Monocrystalline PV panels get their name from the design of the solar cells.

Monocrystalline photovoltaic cells are made from a single lab-grown crystal of purified silicon.

Manufacturers achieve this uninterrupted internal structure by processing polycrystalline silicon and shaping it into ingots.

The pure ingots of pure silicon are then sliced into wafers and precision cut into the desired size and shape.

After a lengthy manufacturing process, monocrystalline PV cells are combined and framed into a photovoltaic module such as a solar panel. 

A 400W rigid solar panel typically contains around 60 monocrystalline solar cells framed under a transparent surface like tempered glass and surrounded with a durable metal such as stainless steel or aluminum.

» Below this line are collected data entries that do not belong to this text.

Lemma run_sentence_end_nil (b : option ascii) (s : string) :
  run_length s = 0 → Re.run false sentence_end (b, s) = [].
Proof.
  destruct s as [|c r]; [done|]. cbn [run_length]. intros Hs.
  change (Re.run false sentence_end (b, String c r))
    with (Re.rep step 1 (S (String.length r)) (b, String c r)).
  rewrite rep_succ, step_end. by destruct (is_end c).
Qed.

Lemma cut_skip (ic : bool) (a : Re.re) (b : option ascii) (c : ascii)
    (r : string) (k : nat) :
  Re.cut ic a b (String c r) (S k) = Re.cut ic a (Some c) r k.
Proof. reflexivity. Qed.

Lemma cut_no_match (ic : bool) (a : Re.re) (b : option ascii) (c : ascii)
    (r : string) :
  Re.run ic a (b, String c r) = [] →
  Re.cut ic a b (String c r) 0 = Re.cons_head c (Re.cut ic a (Some c) r 0).
Proof. intros E. cbn [Re.cut]. by rewrite E. Qed.

Lemma cut_match (ic : bool) (a : Re.re) (b : option ascii) (c : ascii)
    (r : string) (q : Re.pos) (qs : list Re.pos) :
  Re.run ic a (b, String c r) = q :: qs →
  Re.consumed (String c r) q ≠ 0 →
  Re.cut ic a b (String c r) 0 =
  "" :: Re.cut ic a (Some c) r (pred (Re.consumed (String c r) q)).
Proof.
  intros E Hq. cbn [Re.cut]. rewrite E.
  by rewrite bool_decide_eq_false_2.
Qed.

Lemma pieces_sep (s : string) :
  run_length s = 0 → pieces true s = pieces false s.
Proof.
  destruct s as [|c r]; [done|]. cbn [run_length pieces].
  by destruct (is_end c).
Qed.

Lemma cut_sentence_end (s : string) :
  ∀ b, Re.cut false sentence_end b s 0 = pieces false s
       ∧ Re.cut false sentence_end b s (run_length s) = pieces true s.
Proof.
  induction s as [|c r IH]; intros b; [done|].
  assert (Re.cut false sentence_end b (String c r) 0 = pieces false (String c r))
    as E0.
  { destruct (is_end c) eqn:Ec.
    - destruct (run_sentence_end b (String c r)) as (q & qs & E & Hq).
      { cbn [run_length]. rewrite Ec. lia. }
      cbn [run_length] in Hq. rewrite Ec in Hq.
      rewrite (cut_match _ _ _ _ _ q qs E) by (rewrite Hq; lia).
      rewrite Hq. cbn [pieces pred]. rewrite Ec. f_equal. apply IH.
    - rewrite cut_no_match
        by (apply run_sentence_end_nil; cbn [run_length]; by rewrite Ec).
      cbn [pieces]. rewrite Ec. f_equal. apply IH. }
  split; [exact E0|].
  cbn [run_length pieces]. destruct (is_end c) eqn:Ec.
  - rewrite cut_skip. apply IH.
  - rewrite E0. cbn [pieces]. by rewrite Ec.
Qed.

(** [re.split(r'[.!?]+', text)] is the list of the pieces between the
    maximal runs of terminators. *)
Lemma split_sentence_end (text : string) :
  Re.split false sentence_end text = pieces false text.
Proof. apply cut_sentence_end. Qed.

End SplitFacts.

(** ** The shape of the pieces *)

Section PiecesFacts.
Import PyStr Spec App.

Lemma interleave_cons (c : ascii) (p0 : string) (rest : list (string * string)) :
  interleave (String c p0) rest = String c (interleave p0 rest).
Proof. by destruct rest as [|[sep p] rest]. Qed.

Lemma pieces_shape (s : string) :
  (∃ p0 rest,
      pieces false s = p0 :: rest.*2 ∧ s = interleave p0 rest
      ∧ all_chars (λ c, negb (is_end c)) p0 = true ∧ well_cut rest)
  ∧ (∃ sep0 p0 rest,
      pieces true s = p0 :: rest.*2 ∧ s = sep0 +:+ interleave p0 rest
      ∧ all_chars is_end sep0 = true
      ∧ all_chars (λ c, negb (is_end c)) p0 = true
      ∧ (p0 = "" → rest = []) ∧ well_cut rest).
Proof.
  induction s as [|c r [IHf IHt]].
  { split; [by exists "", [] | by exists "", "", []]. }
  cbn [pieces]. destruct (is_end c) eqn:Ec.
  - destruct IHt as (sep0 & p0 & rest & E & -> & Hsep & Hp & Hlast & Hrest).
    split.
    + exists "", ((String c sep0, p0) :: rest).
      rewrite E. repeat split; try done; cbn [all_chars]; by rewrite Ec.
    + exists (String c sep0), p0, rest.
      repeat split; try done; cbn [all_chars]; by rewrite Ec.
  - destruct IHf as (p0 & rest & E & -> & Hp & Hrest).
    rewrite E. cbn [Re.cons_head]. split.
    + exists (String c p0), rest.
      rewrite interleave_cons. repeat split; try done; cbn [all_chars]; by rewrite Ec.
    + exists "", (String c p0), rest.
      rewrite interleave_cons. repeat split; try done; cbn [all_chars]; by rewrite Ec.
Qed.

Lemma fmap_filter_comm {A B} (f : A → B) (P : A → Prop) (Q : B → Prop)
    `{∀ x, Decision (P x)} `{∀ y, Decision (Q y)} (l : list A) :
  (∀ x, P x ↔ Q (f x)) → f <$> filter P l = filter Q (f <$> l).
Proof.
  intros HPQ. induction l as [|x l IH]; [done|].
  rewrite fmap_cons, !filter_cons.
  destruct (decide (P x)) as [HP|HP], (decide (Q (f x))) as [HQ|HQ];
    rewrite ?fmap_cons, IH; try done; by rewrite HPQ in HP.
Qed.

(** The sentences of the fallback mode are the qualifying sentences. *)
Lemma fallback_sentences_qualifying (text : string) :
  fallback_sentences text = qualifying_sentences text.
Proof.
  unfold fallback_sentences, qualifying_sentences.
  rewrite split_sentence_end.
  by apply fmap_filter_comm.
Qed.

End PiecesFacts.

(** ** The compliance checker *)

Section Compliance.
Import PyStr Spec App.

Lemma check_compliance_lower (text : string) :
  check_compliance text = snd <$> filter (λ rule, rule.1 (lower text) = true) compliance_rules.
Proof.
  unfold check_compliance, compliance_rules.
  generalize (lower text) as t. intros t.
  rewrite !filter_cons, filter_nil. cbn [fst snd].
  destruct (str_in "governing law" t), (str_in "jurisdiction" t),
    (str_in "termination" t), (str_in "confidential" t),
    (str_in "proprietary" t), (str_in "liability" t),
    (str_in "signature" t), (str_in "signed" t); reflexivity.
Qed.

(** A text in which the five phrases occur, in whatever case, passes. *)
Lemma check_compliance_pass (text : string) :
  Forall (λ phrase, str_in phrase (lower text) = true)
    ["governing law"; "termination"; "confidential"; "liability"; "signature"] →
  check_compliance text = [].
Proof.
  intros Hall. rewrite !Forall_cons in Hall.
  destruct Hall as (H1 & H2 & H3 & H4 & H5 & _).
  unfold check_compliance. by rewrite H1, H2, H3, H4, H5.
Qed.

End Compliance.

(** C3: for every text, [check_compliance] returns the list obtained from
    the five rules, evaluated on the lowercased text in the order governing
    law, termination, confidentiality, liability, signature, each rule
    contributing its fixed message when its condition holds; on the empty
    text it returns the five messages in that order; and on a text that
    contains "governing law", "termination", "confidential", "liability" and
    "signature" it returns the empty list. *)
Theorem check_compliance_rules :
  (∀ text, App.check_compliance text = Spec.issues_by_rules text)
  ∧ App.check_compliance "" =
      ["Missing governing law or jurisdiction clause";
       "No termination clause found";
       "No confidentiality or proprietary information clause";
       "Liability terms not clearly defined";
       "Document may lack proper signature requirements"]
  ∧ (∀ text,
       Forall (λ phrase, PyStr.str_in phrase text = true)
         ["governing law"; "termination"; "confidential"; "liability"; "signature"] →
       App.check_compliance text = []).
Proof.
  split; [exact check_compliance_lower|]. split; [reflexivity|].
  intros text Hall. apply check_compliance_pass.
  rewrite !Forall_cons in Hall. destruct Hall as (H1 & H2 & H3 & H4 & H5 & _).
  rewrite !Forall_cons.
  pose proof (str_in_lower _ _ H1). pose proof (str_in_lower _ _ H2).
  pose proof (str_in_lower _ _ H3). pose proof (str_in_lower _ _ H4).
  pose proof (str_in_lower _ _ H5). by repeat split.
Qed.

Lemma check_compliance_rules_witness :
  Forall (λ phrase, PyStr.str_in phrase
            "signature page: liability, confidential terms, termination and governing law" = true)
    ["governing law"; "termination"; "confidential"; "liability"; "signature"]
  ∧ App.check_compliance
      "signature page: liability, confidential terms, termination and governing law" = [].
Proof.
  assert (Forall (λ phrase, PyStr.str_in phrase
            "signature page: liability, confidential terms, termination and governing law" = true)
    ["governing law"; "termination"; "confidential"; "liability"; "signature"]) as Hall.
  { repeat constructor. }
  split; [exact Hall|].
  exact (proj2 (proj2 check_compliance_rules) _ Hall).
Defined.

(** C9: [check_compliance] is case-insensitive: two texts that are equal
    after lowercasing get the same list of issues. *)
Theorem check_compliance_case_insensitive (text1 text2 : string) :
  PyStr.lower text1 = PyStr.lower text2 →
  App.check_compliance text1 = App.check_compliance text2.
Proof.
  intros E. unfold App.check_compliance. by rewrite E.
Qed.

Lemma check_compliance_case_insensitive_witness :
  PyStr.lower "Signed; Governing Law: Ohio" = PyStr.lower "SIGNED; GOVERNING LAW: OHIO"
  ∧ App.check_compliance "Signed; Governing Law: Ohio"
    = App.check_compliance "SIGNED; GOVERNING LAW: OHIO".
Proof.
  split; [reflexivity|].
  apply check_compliance_case_insensitive. reflexivity.
Defined.

(** ** Sentences, clauses and summaries *)

Section Sentences.
Import PyStr Spec Spacy App.

Lemma qualifying_sentences_trimmed (text : string) :
  Forall (λ c, strip c = c ∧ 10 < String.length c) (qualifying_sentences text).
Proof.
  apply Forall_forall. intros c Hc.
  apply list_elem_of_filter in Hc as [Hlen Hc].
  apply list_elem_of_fmap in Hc as (p & -> & _).
  split; [apply strip_idem | done].
Qed.

Lemma fallback_sentences_elem (text s : string) :
  s ∈ fallback_sentences text ↔
  ∃ p, p ∈ Re.split false sentence_end text ∧ s = strip p
       ∧ 10 < String.length (strip p).
Proof.
  unfold fallback_sentences. rewrite list_elem_of_fmap. split.
  - intros (p & -> & Hp). apply list_elem_of_filter in Hp as [Hlen Hp]. eauto.
  - intros (p & Hp & -> & Hlen). exists p. split; [done|].
    by apply list_elem_of_filter.
Qed.

End Sentences.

By eliminating impurities and optimizing the photovoltaic material, monocrystalline solar panels deliver much greater efficiency than cheaper polycrystalline panels. 

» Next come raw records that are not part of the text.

Lemma recognized_tag_constructs (data : Dict) (tag : string) (fields : list string) :
  (tag, fields) ∈ recognized →
  data !! "type" = Some (VStr tag) →
  well_formed fields data →
  ∃ r, _dict_to_resource data = Ok r ∧ class_name r = tag ∧ _resource_to_dict r = data.
Proof.
  intros Hrec Ht Hwf.
  assert (∀ k, k ∈ "type" :: fields → is_Some (data !! k)) as Hsome.
  { intros k. by apply well_formed_lookup. }
  destruct Hwf as [Hdom Hstr].
  destruct (Hstr "resource_id") as [i Hi]; [in_list|].
  destruct (Hstr "title") as [t Htt]; [in_list|].
  destruct (Hstr "author") as [a Ha]; [in_list|].
  assert (∀ k, k ≠ "type" → delete "type" data !! k = data !! k) as Hdel.
  { intros k Hk. by rewrite lookup_delete_ne. }
  unfold recognized in Hrec.
  apply elem_of_cons in Hrec as [[= -> ->]|Hrec];
    [|apply elem_of_cons in Hrec as [[= -> ->]|Hrec];
      [|apply list_elem_of_singleton in Hrec as [= -> ->]]].
  - destruct (Hsome "isbn") as [n Hn]; [in_list|].
    destruct (Hsome "page_count") as [p Hp]; [in_list|].
    destruct (Hsome "file_size_mb") as [s Hs]; [in_list|].
    destruct (Hsome "file_format") as [f Hf]; [in_list|].
    exists (EBook (mkAttrs i t a n p) s f). repeat split.
    + unfold _dict_to_resource, dict_pop. rewrite Ht. simpl.
      unfold new_EBook, kwargs_bound. rewrite bool_decide_eq_true_2.
      * unfold new_Attrs, arg_str, arg.
        rewrite !Hdel by done. rewrite Hi, Htt, Ha, Hn, Hp, Hs, Hf. done.
      * rewrite dom_delete_L, Hdom. by vm_compute.
    + apply (dict_eq_on_keys _ _ ("type" :: EBook_fields)); [apply dict_keys|done|].
      repeat constructor; same_entry.
  - destruct (Hsome "isbn") as [n Hn]; [in_list|].
    destruct (Hsome "page_count") as [p Hp]; [in_list|].
    destruct (Hsome "duration_minutes") as [s Hs]; [in_list|].
    destruct (Hsome "narrator") as [f Hf]; [in_list|].
    exists (Audiobook (mkAttrs i t a n p) s f). repeat split.
    + unfold _dict_to_resource, dict_pop. rewrite Ht. simpl.
      unfold new_Audiobook, kwargs_bound. rewrite bool_decide_eq_true_2.
      * unfold new_Attrs, arg_str, arg.
        rewrite !Hdel by done. rewrite Hi, Htt, Ha, Hn, Hp, Hs, Hf. done.
      * rewrite dom_delete_L, Hdom. by vm_compute.
    + apply (dict_eq_on_keys _ _ ("type" :: Audiobook_fields));
        [apply dict_keys|done|].
      repeat constructor; same_entry.
  - destruct (Hsome "isbn") as [n Hn]; [in_list|].
    destruct (Hsome "page_count") as [p Hp]; [in_list|].
    exists (Book (mkAttrs i t a n p)). repeat split.
    + unfold _dict_to_resource, dict_pop. rewrite Ht. simpl.
      unfold new_Book, kwargs_bound. rewrite bool_decide_eq_true_2.
      * unfold new_Attrs, arg_str, arg.
        rewrite !Hdel by done. rewrite Hi, Htt, Ha, Hn, Hp. done.
      * rewrite dom_delete_L, Hdom. by vm_compute.
    + apply (dict_eq_on_keys _ _ ("type" :: common_fields)); [apply dict_keys|done|].
      repeat constructor; same_entry.
Qed.

Lemma arg_str_Ok callee (data : Dict) k s :
  arg_str callee data k = Ok s → data !! k = Some (VStr s).
Proof.
  unfold arg_str, arg. destruct (data !! k) as [v|]; simpl; [|done].
  destruct v; simpl; congruence.
Qed.

Lemma new_Attrs_strings callee (data : Dict) c :
  new_Attrs callee data = Ok c →
  ∀ k, k ∈ ["resource_id"; "title"; "author"] → ∃ s, data !! k = Some (VStr s).
Proof.
  unfold new_Attrs. intros Hc.
  destruct (arg_str callee data "resource_id") as [i|] eqn:Ei; simpl in Hc; [|done].
  destruct (arg_str callee data "title") as [t|] eqn:Et; simpl in Hc; [|done].
  destruct (arg_str callee data "author") as [a|] eqn:Ea; simpl in Hc; [|done].
  apply arg_str_Ok in Ei, Et, Ea. intros k Hk.
  repeat (apply elem_of_cons in Hk as [->|Hk]; [eauto|]).
  by apply elem_of_nil in Hk.
Qed.

Lemma popped_well_formed (fields : list string) (data : Dict) (tag : value) c callee :
  data !! "type" = Some tag →
  kwargs_bound fields (delete "type" data) = true →
  new_Attrs callee (delete "type" data) = Ok c →
  well_formed fields data.
Proof.
  intros Ht Hb Hc. split.
  - apply bool_decide_eq_true in Hb. rewrite dom_delete_L in Hb.
    rewrite list_to_set_cons, <- Hb.
    assert ("type" ∈ dom data) as Hin by (apply elem_of_dom; eauto).
    apply set_eq. intros k. rewrite elem_of_union, elem_of_difference, elem_of_singleton.
    destruct (decide (k = "type")) as [->|Hk]; tauto.
  - intros k Hk. destruct (new_Attrs_strings _ _ _ Hc k Hk) as [s Hs].
    exists s. apply lookup_delete_Some in Hs. tauto.
Qed.

Lemma new_Attrs_error callee (data : Dict) (e : exn) :
  (∀ k, k ∈ common_fields → is_Some (data !! k)) →
  new_Attrs callee data = Raise e → e = NotModelled.
Proof.
  intros Hs.
  destruct (Hs "resource_id") as [v1 E1]; [in_list|].
  destruct (Hs "title") as [v2 E2]; [in_list|].
  destruct (Hs "author") as [v3 E3]; [in_list|].
  destruct (Hs "isbn") as [v4 E4]; [in_list|].
  destruct (Hs "page_count") as [v5 E5]; [in_list|].
  unfold new_Attrs, arg_str, arg. rewrite E1, E2, E3, E4, E5.
  destruct v1, v2, v3; simpl; congruence.
Qed.

(** With a recognized tag and exactly the keys of the variant, the only
    outcome besides the record is the marker of a record the embedding
    does not represent: no exception of the code. *)
Lemma exact_keys_no_exception (data : Dict) (tag : string) (fields : list string) :
  (tag, fields) ∈ recognized →
  data !! "type" = Some (VStr tag) →
  dom data = list_to_set ("type" :: fields) →
  (∃ r, _dict_to_resource data = Ok r ∧ class_name r = tag ∧
        _resource_to_dict r = data) ∨
  _dict_to_resource data = Raise NotModelled.
Proof.
  intros Hrec Ht Hdom.
  assert (∀ k, k ∈ common_fields → is_Some (delete "type" data !! k)) as Hsome.
  { intros k Hk. rewrite lookup_delete_ne.
    - apply elem_of_dom. rewrite Hdom. apply elem_of_list_to_set. right.
      unfold recognized in Hrec.
      repeat (apply elem_of_cons in Hrec as [[= -> ->]|Hrec];
              [unfold EBook_fields, Audiobook_fields; rewrite ?elem_of_app; tauto|]).
      by apply elem_of_nil in Hrec.
    - intros <-. revert Hk. in_list. vm_compute.
      intros Hk. repeat (apply elem_of_cons in Hk as [[=]|Hk]).
      by apply elem_of_nil in Hk. }
  assert (kwargs_bound fields (delete "type" data) = true) as Hb.
  { unfold kwargs_bound. apply bool_decide_eq_true_2. rewrite dom_delete_L, Hdom.
    unfold recognized in Hrec.
    repeat (apply elem_of_cons in Hrec as [[= -> ->]|Hrec]; [by vm_compute|]).
    by apply elem_of_nil in Hrec. }
  destruct (new_Attrs tag (delete "type" data)) as [c|e] eqn:Hc.
  - left. apply (recognized_tag_constructs data tag fields Hrec Ht).
    by apply (popped_well_formed fields data (VStr tag) c tag).
  - right. apply (new_Attrs_error _ _ _ Hsome) in Hc as Hn. subst e.
    unfold _dict_to_resource, dict_pop. rewrite Ht. simpl.
    unfold recognized in Hrec.
    repeat (apply elem_of_cons in Hrec as [[= -> ->]|Hrec];
            [simpl; unfold new_EBook, new_Audiobook, new_Book; by rewrite Hb, Hc|]).
    by apply elem_of_nil in Hrec.
Qed.



(** ** The properties at concrete catalogs *)

Lemma mem_storage_returns_saved (path : string) (data : list Dict) (d d' : MemDisk) :
  mem_save path data d = (Ok tt, d') → fst (mem_load path d') = Ok data.
Proof.
  intros [= <-]. simpl. by rewrite String.eqb_refl.
Qed.

Lemma unique_ids_dune : unique_ids [b1; e1].
Proof.
  apply unique_ids_NoDup. apply (bool_decide_unpack _). vm_compute. reflexivity.
Qed.

Lemma present_b1_dune : present "b1" [b1; e1].
Proof. exists b1. split; [left|reflexivity]. Qed.

Lemma absent_decide (i : string) (rs : list LibraryResource) :
  bool_decide (i ∈ resource_id <$> rs) = false → ¬ present i rs.
Proof.
  intros Hb Hp. apply present_ids in Hp.
  apply bool_decide_eq_false in Hb. contradiction.
Qed.

Lemma unique_ids_invariant_witness :
  unique_ids (resources (self (snd (add_resource a1 dune_world)))) ∧
  unique_ids (resources (self (snd (add_resource b1_again dune_world)))) ∧
  unique_ids (resources (self (snd (remove_resource "b1" dune_world)))).
Proof.
  pose proof (unique_ids_invariant dune_world unique_ids_dune) as [Hadd Hrem].
  split; [apply Hadd|]. split; [apply Hadd|apply Hrem].
Defined.

Lemma second_add_is_rejected_witness :
  add_resource b1_again (snd (add_resource b1 fresh_world))
    = (Raise (DuplicateIdentifier "b1"), snd (add_resource b1 fresh_world)) ∧
  resources (self (snd (add_resource b1 fresh_world))) = [b1] ∧
  b1 ∈ resources (self (snd (add_resource b1 fresh_world))) ∧
  (b1_again ∈ resources (self (snd (add_resource b1 fresh_world))) → b1_again = b1).
Proof.
  destruct (second_add_is_rejected fresh_world b1 b1_again eq_refl) as [Hraise Hkeep].
  split; [exact Hraise|]. apply Hkeep. apply absent_decide. vm_compute. reflexivity.
Defined.

Lemma remove_absent_is_noop_witness :
  remove_resource "a1" dune_world = (Ok tt, dune_world).
Proof.
  pose proof (remove_absent_is_noop dune_world "a1") as Hn.
  destruct (remove_resource "a1" dune_world) as [res w'].
  destruct Hn as (-> & -> & _).
  - apply absent_decide. vm_compute. reflexivity.
  - reflexivity.
Defined.

Lemma remove_present_drops_it_witness :
  length (resources (self (snd (remove_resource "b1" dune_world)))) + 1 = 2 ∧
  get_resource "b1" (self (snd (remove_resource "b1" dune_world))) = None.
Proof.
  destruct (remove_present_drops_it dune_world "b1" unique_ids_dune present_b1_dune)
    as (Hlen & _ & Hfind).
  split; [exact Hlen|exact Hfind].
Defined.

Lemma write_failure_after_mutation_witness :
  @add_resource protected_storage a1 protected_world
    = (Raise (OSError "Permission denied"),
       @mkWorld protected_storage (mkLibraryManager library_json [b1; e1; a1]) dune_disk) ∧
  @remove_resource protected_storage "b1" protected_world
    = (Raise (OSError "Permission denied"),
       @mkWorld protected_storage (mkLibraryManager library_json [e1]) dune_disk).
Proof.
  destruct (@write_failure_after_mutation protected_storage protected_world
              (OSError "Permission denied") dune_disk) as [Hadd Hrem].
  split.
  - apply (Hadd a1); [|reflexivity]. apply absent_decide. vm_compute. reflexivity.
  - apply (Hrem "b1" [] b1 [e1]); [reflexivity|reflexivity| |reflexivity].
    apply absent_decide. vm_compute. reflexivity.
Defined.

Lemma adds_keep_insertion_order_witness :
  fst (add_all [b1; e1; a1] fresh_world) = Ok tt ∧
  get_all_resources (self (snd (add_all [b1; e1; a1] fresh_world))) = [b1; e1; a1] ∧
  length (get_all_resources (self (snd (add_all [b1; e1; a1] fresh_world)))) = 3.
Proof.
  apply (adds_keep_insertion_order fresh_world [b1; e1; a1]).
  - reflexivity.
  - apply unique_ids_NoDup. apply (bool_decide_unpack _). vm_compute. reflexivity.
  - reflexivity.
Defined.


Lemma serialization_round_trip_witness :
  fst (__init__ library_json (snd (mem_save library_json
         (List.map _resource_to_dict [b1; e1; a1]) dune_disk)))
  = Ok (mkLibraryManager library_json [b1; e1; a1]).
Proof.
  destruct (@serialization_round_trip mem_storage) as (_ & _ & Hload).
  destruct (Hload mem_storage_returns_saved
              (@mkWorld mem_storage (mkLibraryManager library_json [b1; e1; a1]) dune_disk)
              (@mkWorld mem_storage (mkLibraryManager library_json [b1; e1; a1])
                 (snd (mem_save library_json
                         (List.map _resource_to_dict [b1; e1; a1]) dune_disk))))
    as [Hinit _].
  - reflexivity.
  - exact Hinit.
Defined.

Lemma construction_keeps_duplicates_witness :
  ∃ m, __init__ library_json clashing_disk = (Ok m, clashing_disk) ∧
       resources m = [b1; b1_again] ∧
       ¬ unique_ids (resources m).
Proof.
  apply (@construction_keeps_duplicates mem_storage library_json clashing_disk
           clashing_disk b1 b1_again); reflexivity.
Defined.


(** The scenario of the specification: [b1] and [e1] are added,
    [search("dune")] returns both in the order added, and after
    [remove("b1")] the catalog lists the electronic record only. *)
Example dune_scenario :
  let w := snd (add_all [b1; e1] fresh_world) in
  search_resources "dune" (self w) = [b1; e1] ∧
  get_all_resources (self (snd (remove_resource "b1" w))) = [e1].
Proof. vm_compute. split; reflexivity. Qed.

One downside of monocrystalline PV panels is that the production process generates more waste. Up to 50% of the raw materials like silicon are discarded to produce a single solar cell.

For some eco-minded people switching to solar energy, that may be a turn-off. However, because these panels boast higher efficiency than polycrystalline or thin film options — meaning they generate more electricity per square meter — many believe the trade-off is worthwhile. 

Over the long term, monocrystalline solar panels can reduce your reliance on utility grid electricity generated by fossil fuels and increase your solar return on investment.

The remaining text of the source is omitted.